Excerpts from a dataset
■ ■ ■ ■ ■ ■ ■

(** * EmbeddingVisualizer: the similarity, reduction and caching services

    A shallow embedding of the backend of the embedding explorer:
    - [backend/services/model_loader.py]      (the model store),
    - [backend/services/embedding_service.py] (nearest neighbours, word selection),
    - [backend/services/dimensionality.py]    (PCA / t-SNE reduction and its cache),
    - [backend/routers/similarity.py], [backend/routers/embeddings.py],
      [backend/routers/models.py] (the handlers, from their first statement
      on: FastAPI checks the bounds of the query parameters before it calls
      one).

    Python values are modelled as follows.  A [str] is a [string] (ASCII; bytes
    above 127 are left alone by [lower] and [strip]).  An [int] is a [Z].  A
    similarity score (a finite float) is a rational [Q]: the properties below
    only use the order of scores and the constant [1.0].  A [dict] whose
    iteration order matters (a vocabulary) is an association list with unique
    keys; a [dict] used only for lookups is a [gmap].  A raised exception is
    the left injection of a sum, and a [try ... except Exception] is a match on
    it.  The numerical routines of scikit-learn and gensim are not part of the
    repository: they are the fields of the class [Numerics] and of the
    record [Word2Vec], and nothing is assumed about what they return.
    NumPy's [argsort] leaves the order of equal values open: the TF-IDF
    lookup is defined for any sorting routine, and [argsort] is one of
    them. *)

From Stdlib Require Import ZArith QArith Qround Lqa Ascii String.
From stdpp Require Import gmap strings list pretty sorting.

Local Open Scope string_scope.
Local Open Scope Z_scope.

(** ** Strings: [str.lower], [str.strip] *)

Definition is_upper (c : ascii) : bool :=
  let n := nat_of_ascii c in (65 <=? n)%nat && (n <=? 90)%nat.

Definition lower_char (c : ascii) : ascii :=
  if is_upper c then ascii_of_nat (nat_of_ascii c + 32) else c.

Fixpoint lower (s : string) : string :=
  match s with
  | EmptyString => EmptyString
  | String c s' => String (lower_char c) (lower s')
  end.

(** The ASCII characters for which [str.isspace] holds. *)
Definition is_space (c : ascii) : bool :=
  let n := nat_of_ascii c in
  ((9 <=? n)%nat && (n <=? 13)%nat) || ((28 <=? n)%nat && (n <=? 32)%nat).

Fixpoint lstrip (s : string) : string :=
  match s with
  | EmptyString => EmptyString
  | String c s' => if is_space c then lstrip s' else s
  end.

Definition rstrip (s : string) : string := String.rev (lstrip (String.rev s)).

Definition strip (s : string) : string := rstrip (lstrip s).

(** [word.lower().strip()], the normalisation applied before every lookup. *)
Definition normalize (word : string) : string := strip (lower word).

(** [str.isascii]: every character is below 128.  On such a string [lower]
    and [strip] above are Python's [str.lower] and [str.strip]; outside
    ASCII Python also lowers and strips characters that are left alone
    here. *)
Fixpoint isascii (s : string) : bool :=
  match s with
  | EmptyString => true
  | String c s' => (nat_of_ascii c <? 128)%nat && isascii s'
  end.

(** [str(n)] for an [int]. *)
Definition str_int (n : Z) : string := pretty n.

(** ** [hashlib.md5(...).hexdigest()] (RFC 1321) over 32-bit words in [Z] *)

Module MD5.

Definition u32 (x : Z) : Z := x mod 2^32.

Definition rotl32 (x c : Z) : Z :=
  u32 (Z.lor (Z.shiftl x c) (Z.shiftr x (32 - c))).

Definition shifts : list Z :=
  [7;12;17;22;7;12;17;22;7;12;17;22;7;12;17;22;
   5;9;14;20;5;9;14;20;5;9;14;20;5;9;14;20;
   4;11;16;23;4;11;16;23;4;11;16;23;4;11;16;23;
   6;10;15;21;6;10;15;21;6;10;15;21;6;10;15;21].

Definition sines : list Z :=
  [0xd76aa478;0xe8c7b756;0x242070db;0xc1bdceee;0xf57c0faf;0x4787c62a;0xa8304613;0xfd469501;
   0x698098d8;0x8b44f7af;0xffff5bb1;0x895cd7be;0x6b901122;0xfd987193;0xa679438e;0x49b40821;
   0xf61e2562;0xc040b340;0x265e5a51;0xe9b6c7aa;0xd62f105d;0x02441453;0xd8a1e681;0xe7d3fbc8;
   0x21e1cde6;0xc33707d6;0xf4d50d87;0x455a14ed;0xa9e3e905;0xfcefa3f8;0x676f02d9;0x8d2a4c8a;
   0xfffa3942;0x8771f681;0x6d9d6122;0xfde5380c;0xa4beea44;0x4bdecfa9;0xf6bb4b60;0xbebfbc70;
   0x289b7ec6;0xeaa127fa;0xd4ef3085;0x04881d05;0xd9d4d039;0xe6db99e5;0x1fa27cf8;0xc4ac5665;
   0xf4292244;0x432aff97;0xab9423a7;0xfc93a039;0x655b59c3;0x8f0ccc92;0xffeff47d;0x85845dd1;
   0x6fa87e4f;0xfe2ce6e0;0xa3014314;0x4e0811a1;0xf7537e82;0xbd3af235;0x2ad7d2bb;0xeb86d391].

(** Little-endian bytes to a word and back. *)
Definition le_word (bs : list Z) : Z := foldr (fun b acc => b + 256 * acc) 0 bs.

Fixpoint le_bytes (n : nat) (x : Z) : list Z :=
  match n with
  | O => []
  | S n' => (x mod 256) :: le_bytes n' (x / 256)
  end.

Definition pad (msg : list Z) : list Z :=
  let len := Z.of_nat (length msg) in
  msg ++ [0x80] ++ replicate (Z.to_nat ((55 - len) mod 64)) 0
      ++ le_bytes 8 ((8 * len) mod 2^64).

Fixpoint chunks (n fuel : nat) (l : list Z) : list (list Z) :=
  match fuel with
  | O => []
  | S fuel' =>
      match l with
      | [] => []
      | _ => take n l :: chunks n fuel' (drop n l)
      end
  end.

Definition round (M : list Z) (st : Z * Z * Z * Z) (i : nat) : Z * Z * Z * Z :=
  let '(a, b, c, d) := st in
  let iz := Z.of_nat i in
  let '(f, g) :=
    if iz <? 16 then (Z.lor (Z.land b c) (Z.land (Z.lxor b 0xffffffff) d), iz)
    else if iz <? 32 then
      (Z.lor (Z.land d b) (Z.land (Z.lxor d 0xffffffff) c), (5 * iz + 1) mod 16)
    else if iz <? 48 then (Z.lxor (Z.lxor b c) d, (3 * iz + 5) mod 16)
    else (Z.lxor c (Z.lor b (Z.lxor d 0xffffffff)), (7 * iz) mod 16) in
  let f' := u32 (f + a + nth i sines 0 + nth (Z.to_nat g) M 0) in
  (d, u32 (b + rotl32 f' (nth i shifts 0)), b, c).

Definition block (st : Z * Z * Z * Z) (chunk : list Z) : Z * Z * Z * Z :=
  let M := map le_word (chunks 4 16 chunk) in
  let '(a0, b0, c0, d0) := st in
  let '(a, b, c, d) := fold_left (round M) (seq 0 64) st in
  (u32 (a0 + a), u32 (b0 + b), u32 (c0 + c), u32 (d0 + d)).
(** [fetchNote] returns only what it decoded from the body of a call to
    the address of the note that was answered 200; that call is the last
    on the wire. *)
Theorem fetchNote_returns_decoded fuel n s note s' :
  fetchNote fuel n s = Returns note s' →
  ∃ new req resp b,
    wire s' = wire s ++ new ++ [(req, (Some resp, None))]
    ∧ is_call X (Cfg s) (noteUrl (Key n)) MethodGet None None
              (req, (Some resp, None))
    ∧ StatusCode resp = StatusOK ∧ ReadAll resp = (b, None)
    ∧ json_Unmarshal_Note X b = (note, None).
Proof.
  unfold fetchNote, mbind, M_bind, bind.
  destruct (makeRequest_wire fuel (noteUrl (Key n)) MethodGet None None s)
    as (new & Hext & _ & Hret).
  destruct (makeRequest fuel _ _ _ _ s) as [[[b e] code] s1|?|?|?]; try done.
  simpl in Hext. destruct e as [e|]; [done|].
  case_bool_decide as Hcode; [done|].
  destruct (json_Unmarshal_Note X b) as [i [e|]] eqn:Hdec; [done|].
  intros [= <- <-].
  destruct (Hret b None code s1 eq_refl) as (new' & req & resp & -> & Hc & Hs & Hr).
  { by rewrite Hcode. }
  exists new', req, resp, b. destruct Hext as (-> & _).
  by rewrite Hs, Hcode.
Qed.
(** * node-google-play: the request engine of [lib/api.js]

    A shallow embedding of the Google Play client of [lib/api.js] and the
    properties of its login flow, its fingerprint (cache key) builder, its
    memoizing request cache, the prefetch ingester and the download helper.

    Conventions of the embedding.
    - JavaScript strings are [string]s: each character stands for one
      UTF-16 code unit below 256. The embedding covers text in Latin-1 and
      no other text; on this range [toLowerCase], [split] and the JSON
      writer are those of JavaScript.
    - A plain JavaScript object used as a dictionary is the [gmap string _]
      of its own properties when only lookups matter, and the association
      list of its own properties in insertion order when the code
      enumerates it (the [query] argument, whose values are strings,
      booleans and arrays of strings).
    - An assignment [obj[k] = v] of a string [v] to a plain object writes
      the own property [k], except for the key [__proto__]: that
      assignment reaches the accessor of [Object.prototype], which ignores
      a value that is not an object, and nothing is stored.
    - A promise is represented by its identity and its settled outcome; the
      network is a parameter that answers each call at once, so every
      operation of the client runs to completion in one step.
    - [setTimeout] callbacks are kept in an explicit list of pending timers
      that [advance] fires when the clock passes their deadline.
    - [_.memoize] is the one the code is written against: its [cache] is a
      plain object that the code reads, writes and deletes from by key. *)

From Stdlib Require Import ZArith Ascii String.
From stdpp Require Import base tactics option list sorting gmap strings pretty.

(** ** JavaScript values and errors *)

Inductive jsval :=
  | JUndefined
  | JNull
  | JBool (b : bool)
  | JNum (n : Z)
  | JStr (s : string).

Global Instance jsval_eq_dec : EqDecision jsval.
Proof. solve_decision. Defined.

(** [if (v)], [v || w], [!v]. *)
Definition truthy (v : jsval) : bool :=
  match v with
  | JUndefined | JNull => false
  | JBool b => b
  | JNum n => negb (n =? 0)%Z
  | JStr s => negb (bool_decide (s = ""))
  end.

(** [a || b] *)
Definition js_or (a b : jsval) : jsval := if truthy a then a else b.

(** [typeof v === 'undefined'] *)
Definition is_undefined (v : jsval) : bool :=
  match v with JUndefined => true | _ => false end.

(** [String(v)], which is what [util.format] prints for [%s]. *)
Definition String_of (v : jsval) : string :=
  match v with
  | JUndefined => "undefined"
  | JNull => "null"
  | JBool true => "true"
  | JBool false => "false"
  | JNum n => pretty n
  | JStr s => s
  end.

Inductive error :=
  | LoginError (msg : string)
  | RequestError (msg : string)
  | AssertionError (msg : string)
  | TypeError (msg : string)
  | Error (msg : string).

Global Instance error_eq_dec : EqDecision error.
Proof. solve_decision. Defined.

(** [e instanceof LoginError] *)
Definition is_LoginError (e : error) : bool :=
  match e with LoginError _ => true | _ => false end.

(** [assert(cond, msg)] *)
Definition assert (cond : bool) (msg : string) : error + unit :=
  if cond then inr tt else inl (AssertionError msg).

(** ** String primitives *)

(** [s.split(sep)] for a one-character separator. *)
Fixpoint split (sep : ascii) (s : string) : list string :=
  match s with
  | EmptyString => [""]
  | String c s' =>
      if Ascii.eqb c sep then "" :: split sep s'
      else match split sep s' with
           | [] => [String c ""]
           | w :: ws => String c w :: ws
           end
  end.

(** The lower-case mapping of Unicode on the code units below 256: the
    letters A to Z, and the capital letters from U+00C0 to U+00DE except
    the multiplication sign U+00D7, move up by 32; every other code unit
    stays. *)
Definition lower_unit (c : ascii) : ascii :=
  let n := N_of_ascii c in
  if ((65 <=? n) && (n <=? 90)
      || (192 <=? n) && (n <=? 222) && negb (n =? 215))%N
  then ascii_of_N (n + 32) else c.

(** [s.toLowerCase()]. A character of a [string] is a code unit, not a
    byte of UTF-8: the capital E with acute accent is the one character
    ["201"%char], and its lower case is ["233"%char]. *)
Fixpoint toLowerCase (s : string) : string :=
  match s with
  | EmptyString => ""
  | String c s' => String (lower_unit c) (toLowerCase s')
  end.

(** Number of occurrences of a character. *)
Fixpoint count_char (c : ascii) (s : string) : nat :=
  match s with
  | EmptyString => 0
  | String d s' => (if Ascii.eqb d c then 1 else 0) + count_char c s'
  end.

Definition newline : ascii := "010"%char.

(** ** [responseToObj] *)

(** The key under which an assignment of a string stores nothing. *)
Definition is_proto (k : string) : bool := bool_decide (k = "__proto__").

(** The body of the [reduce] callback of [responseToObj]; [obj] holds the
    own properties of the object. *)
Definition responseToObj_step (obj : gmap string string) (line : string)
  : error + gmap string string :=
  let pair := split "=" line in
  match assert (bool_decide (length pair = 2)) "expected list of pairs from server" with
  | inl e => inl e
  | inr _ =>
      match pair with
      | key :: val :: _ =>
          let key := toLowerCase key in
          inr (if is_proto key then obj else <[key := val]> obj)
      | _ => inr obj
      end
  end.

(** [_.reduce(list, f, acc)] with a callback that may throw. *)
Fixpoint reduce {A B : Type} (f : B → A → error + B) (l : list A) (acc : B)
  : error + B :=
  match l with
  | [] => inr acc
  | x :: l' =>
      match f acc x with
      | inl e => inl e
      | inr acc' => reduce f l' acc'
      end
  end.

Definition responseToObj (lines : string) : error + gmap string string :=
  reduce responseToObj_step (split newline lines) ∅.


(** ** Error-monad notation for code that may throw *)

Definition ebind {A B : Type} (m : error + A) (k : A → error + B) : error + B :=
  match m with
  | inl e => inl e
  | inr a => k a
  end.

Notation "'do' x <- m ; k" := (ebind m (fun x => k))
  (at level 10, x name, m at level 100, k at level 200).
Notation "'check' m ; k" := (ebind m (fun _ => k))
  (at level 10, m at level 100, k at level 200).

(** ** The fingerprint: [cachedGetResolver] *)

(** Values a query object holds; each has a [toString] method. They are
    strings, booleans and arrays of strings; numbers are left out, since
    lodash enumerates an object with a numeric member named [length] as an
    array and not by its own members. *)
Inductive qval :=
  | QStr (s : string)
  | QBool (b : bool)
  | QArr (l : list string).

(** [v.toString()] *)
Definition qval_toString (v : qval) : string :=
  match v with
  | QStr s => s
  | QBool true => "true"
  | QBool false => "false"
  | QArr l => String.concat "," l
  end.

■ ■ ■ ■ ■ ■ ■

Your objective> Bring together all lines in the records where the word "QBool" is found.

Written reply>
  | QBool (b : bool)
  | QBool true => "true"
  | QBool false => "false"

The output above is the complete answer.